Pathétique chauvinisme belge

Chronique de José Fontaine


Le lundi 14 décembre, La Libre Belgique, le jour même de l’élection possible de l’ancien ministre belge des affaires étrangères, Louis Michel, comme président de l’Assemblée générale de l’ONU en 2010, publie en première page la photo du candidat portant un globe terrestre. Dans les pages intérieures (pages 5 et 6), Francis Van de Woestyne n’hésite pas à écrire que Louis Michel allait peut-être se trouver « à la tête du monde » (sic). Il affime que la fierté d’être belge est le fait d’appartenir à « un pays ouvert, multiculturel, qui pratique l’humour et la dérision sans limites » (éditorial en page 56). Est-ce vraiment d’un sens de la dérision sans limites qu’il s’agit ? N’est-ce pas plutôt d’un « chauvinisme sans limites » qu’il faut parler ?

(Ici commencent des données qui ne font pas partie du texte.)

(** * tusker: ephemeral databases, schema diff and orphan sweep

    A shallow embedding of [tusker/__init__.py].  The Python code talks to
    a PostgreSQL server, to the file system and to the [migra] diff engine;
    those collaborators are modelled as a [world] threaded through a state
    and exception monad.  The program's own functions ([createdb],
    [cmd_diff], [cmd_clean]) are transcribed statement by statement. *)

From Stdlib Require Import String Ascii List Bool Arith NArith Lia.
From Stdlib Require Import Decimal DecimalString DecimalPos DecimalN.
From Stdlib Require Import Sorting.Permutation Sorting.Sorted.
From Stdlib Require Import OrderedTypeEx.
Import ListNotations.
Open Scope string_scope.

(** ** Python strings *)

Definition dquote : ascii := "034"%char.
Definition squote : ascii := "039"%char.
Definition newline : ascii := "010"%char.

(** [c in s] for a one-character string [c]. *)
Fixpoint str_contains (c : ascii) (s : string) : bool :=
  match s with
  | EmptyString => false
  | String d s' => Ascii.eqb c d || str_contains c s'
  end.

(** [s.startswith(p)], returning what follows the prefix. *)
Fixpoint strip_prefix (p s : string) : option string :=
  match p with
  | EmptyString => Some s
  | String c p' =>
      match s with
      | EmptyString => None
      | String d s' => if Ascii.eqb c d then strip_prefix p' s' else None
      end
  end.
Lemma function_of_line_witness :
  getRTypeFunction (lowerLine 0x012a5822 true) 0 = Ok "sub"
  /\ getRTypeFunction (upperLine 0x012a5822 true) 0 = Ok "sub"
  /\ getRTypeFunction (lowerLine 0x0109503f false) 4
     = SysExit "Cannot disassemble 0109503f at line 4".
Proof.
  destruct (function_of_line 0x012a5822 true 0) as [Hknown _].
  destruct (Hknown "sub" eq_refl) as [Hl Hu].
  destruct (function_of_line 0x0109503f false 4) as [_ Hunknown].
  destruct (Hunknown eq_refl) as [He _].
  split; [exact Hl |]. split; [exact Hu | exact He].
Defined.

(** X6.  [getSignedInteger] reads its text as a sign and a magnitude: the first
    character is the sign, the binary digits after it are the magnitude,
    and the result is the decimal text of the magnitude, negated unless the
    sign is [0].  Without a sign there is an [IndexError], without digits
    after the sign a [ValueError]. *)
Theorem sign_and_magnitude bits :
  bits <> [] ->
  let magnitude := valueOf 2 (map Z.b2z bits) 0 in
  let digits := string_of_list_ascii (map bitChar bits) in
  getSignedInteger (String "0" digits) = Ok (str magnitude)
  /\ getSignedInteger (String "1" digits) = Ok (str (- magnitude))
  /\ getSignedInteger "" = Raise IndexError
  /\ getSignedInteger "1" = Raise ValueError.
Proof.
  intros Hne magnitude digits.
  assert (int digits BIN_BASE = Ok magnitude) as Hint.
  { subst digits magnitude.
    rewrite <- (app_nil_r (map bitChar bits)).
    apply int_plain.
    - clear Hne. induction bits as [| b bits IH]; cbn [map]; constructor;
        [apply plainDigit_bit | exact IH].
    - destruct bits; [congruence | discriminate].
    - constructor. }
  repeat split.
  - unfold getSignedInteger. cbn [index String.get Py.bind Ascii.eqb Bool.eqb].
    change (slice_from 1 (String "0" digits)) with digits.
    rewrite Hint. reflexivity.
  - unfold getSignedInteger. cbn [index String.get Py.bind Ascii.eqb Bool.eqb].
    change (slice_from 1 (String "1" digits)) with digits.
    rewrite Hint. cbn [Py.bind]. do 2 f_equal. lia.
Qed.

Lemma sign_and_magnitude_witness :
  getSignedInteger "0101" = Ok "5" /\ getSignedInteger "1101" = Ok "-5".
Proof.
  destruct (sign_and_magnitude [true; false; true]) as (Hpos & Hneg & _);
    [discriminate |].
  split; [exact Hpos | exact Hneg].
Defined.

(* ================================================================== *)
(** * Words built from their fields *)

Lemma encodeR_fields rs rt rd shamt funct :
  isRegister rs -> isRegister rt -> isRegister rd ->
  0 <= shamt < 32 -> 0 <= funct < 64 ->
  isWord (encodeR rs rt rd shamt funct)
  /\ opcodeOf (encodeR rs rt rd shamt funct) = 0
  /\ rsOf (encodeR rs rt rd shamt funct) = rs
  /\ rtOf (encodeR rs rt rd shamt funct) = rt
  /\ rdOf (encodeR rs rt rd shamt funct) = rd
  /\ shamtOf (encodeR rs rt rd shamt funct) = shamt
  /\ functOf (encodeR rs rt rd shamt funct) = funct.
Proof.
  unfold isRegister, encodeR. intros Hrs Hrt Hrd Hshamt Hfunct.
  repeat split; to_divmod; Z.to_euclidean_division_equations; lia.
Qed.

Lemma encodeI_fields op rs rt imm :
  isRegister rs -> isRegister rt -> 0 <= op < 64 -> 0 <= imm < 65536 ->
  isWord (encodeI op rs rt imm)
  /\ opcodeOf (encodeI op rs rt imm) = op
  /\ rsOf (encodeI op rs rt imm) = rs
  /\ rtOf (encodeI op rs rt imm) = rt
  /\ immOf (encodeI op rs rt imm) = imm.
Proof.
  unfold isRegister, encodeI. intros Hrs Hrt Hop Himm.
  repeat split; to_divmod; Z.to_euclidean_division_equations; lia.
Qed.

(** X7.  An R-type word built from its fields is rendered with the name of its
    function code and the names of its registers: destination, second
    source and shift amount for the two shifts, destination and the two
    sources for the others. *)
Theorem rtype_round_trip rs rt rd shamt funct name eol index st :
  isRegister rs -> isRegister rt -> isRegister rd ->
  0 <= shamt < 32 -> 0 <= funct < 64 ->
  get rOpcodes (hex funct) = Some name ->
  step index (lowerLine (encodeR rs rt rd shamt funct) eol) st
  = Ok (appendLine st
          (if String.eqb name "srl" || String.eqb name "sll"
           then line4 name (registerName rd) (registerName rt) (str shamt)
           else line4 name (registerName rd) (registerName rs)
                      (registerName rt))).
Proof.
  intros Hrs Hrt Hrd Hsh Hfn Hget.
  destruct (encodeR_fields rs rt rd shamt funct Hrs Hrt Hrd Hsh Hfn)
    as (Hw & Hop & Es & Et & Ed & Eh & Ef).
  rewrite step_plain; [| exact Hw | intros [H | H]; rewrite Hop in H; lia].
  unfold plainLines. rewrite Hop, Es, Et, Ed, Eh, Ef, Hget.
  change (String.eqb (hex 0) "0x0") with true. cbv iota.
  destruct (String.eqb name "srl" || String.eqb name "sll"); reflexivity.
Qed.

Le jour même, dans l’autre grand journal francophone belge, Le Soir, Pascal Martin écrivait d’Herman Van Rompuy (l’avant-dernier Premier ministre belge, récemment désigné Président du Conseil européen), était « le dernier né d’une longue tradition d’hommes d’Etat qui, bien qu’immergés dans le marigot belge, ont su se projeter au-delà des frontières, à voir leurs talents reconnus et à contribuer à l’agencement planétaire. » Et ajoutait que sa conférence Du personnalisme à l’action politique, prononcée le 7 décembre précédent campait « un politique humaniste ». Herman Van Rompuy l’avait prononcée dans le cadre prestigieux des Grandes conférences catholiques, organisation qui ose publier sur son site que cette conférence « a fait découvrir un homme d’une rare profondeur, d’une sincérité évidente et d’une culture impressionnante. » La Libre Belgique en publiait des extraits sur deux pleines pages, en reprenant à son compte les commentaires élogieux des « grandes conférences ». Or cette conférence s’exprime sur le personnalisme, doctrine assurément vieillie et qui n'est guère ici que répétée dans ses poncifs. De plus Herman Van Rompuy y enfile les lieux communs et les banalités. Sa langue maternelle est le néerlandais, pas le français, mais il aurait pu se faire relire pour cet exercice (une conférence), qui demande une grande maîtrise du langage. On vérifiera que le Président du Conseil européen, malgré toutes ses qualités (que je ne nie pas), n’y valorisera certainement pas notre langue. Et ce n’est pas seulement une question de maîtrise du français : cette pensée est pauvre, banale, peu critique, pas généreuse (l’Europe qui choisit Van Rompuy est l’Europe la plus néolibérale qu’on puisse imaginer). Van Rompuy vaut mieux que cela. Il fallait que je le dise puisque personne ne le dit ("Sans la liberté de blâmer, il n'est pas d'éloge flatteur").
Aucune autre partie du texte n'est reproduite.